(** * CharacterTyper: a shallow embedding of [helper/typing.py]

    The typing engine turns a string into a sequence of synthetic key
    events, with mode dependent pauses and a randomised typo-then-correct
    detour.  This file embeds

    - the two input backends ([_windows_send_input], [_x11_send_input]),
      with what they hand to the operating system and whether they raise,
    - the worker ([_simulate_typo], [_simulate_typing]) as a program over
      the four things it does to the outside world: inject a character,
      sleep, poll the stop event, and draw a random number,
    - the control surface ([type_text], [stop_typing], [wait_until_done],
      the setters, [press_enter]) as transitions of an engine with a pool
      of worker threads,

    and proves the properties of the specification against them.

    Conventions.
    - A Python [str] is a list of code points ([Z]); [ord] of a one
      character string is the code point itself, [chr] checks the range.
    - Numbers handed to the engine (delays, error rate) are rationals:
      every finite float and every int is one, and Python compares them
      exactly.  NaN and the infinities are outside the model.
    - The argument of [time.sleep] is recorded symbolically ([delay]): which
      draw it comes from and which factors were multiplied in, in the order
      the code multiplies them.  No rounding behaviour is assumed: the
      value of a delay is never computed, and [time.sleep] is taken to
      raise, or to return, only where the operands settle it however the
      floating point operations round ([sleep_raises]).
    - The [random] module is a tape of raw draws; each primitive maps the
      next raw draw into its range, so every outcome the library can
      produce is produced by some tape.
    - The configuration fields are read from a record that stays the same
      during one run of the worker; the stop event is the only field
      another thread changes while the worker runs, and the worker sees it
      through an oracle indexed by the number of events it has logged. *)

From Stdlib Require Import String Ascii ZArith QArith Qminmax List Bool Lia Lqa.
Import ListNotations.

┄┄┄┄┄┄

### Work to complete
Send back exactly the lines of the listing above starting at the one with "Conventions." and ending at the one with "outside the model.", inclusive, and no others.

### Result of the task
    Conventions.
    - A Python [str] is a list of code points ([Z]); [ord] of a one
      character string is the code point itself, [chr] checks the range.
    - Numbers handed to the engine (delays, error rate) are rationals:
      every finite float and every int is one, and Python compares them
      exactly.  NaN and the infinities are outside the model.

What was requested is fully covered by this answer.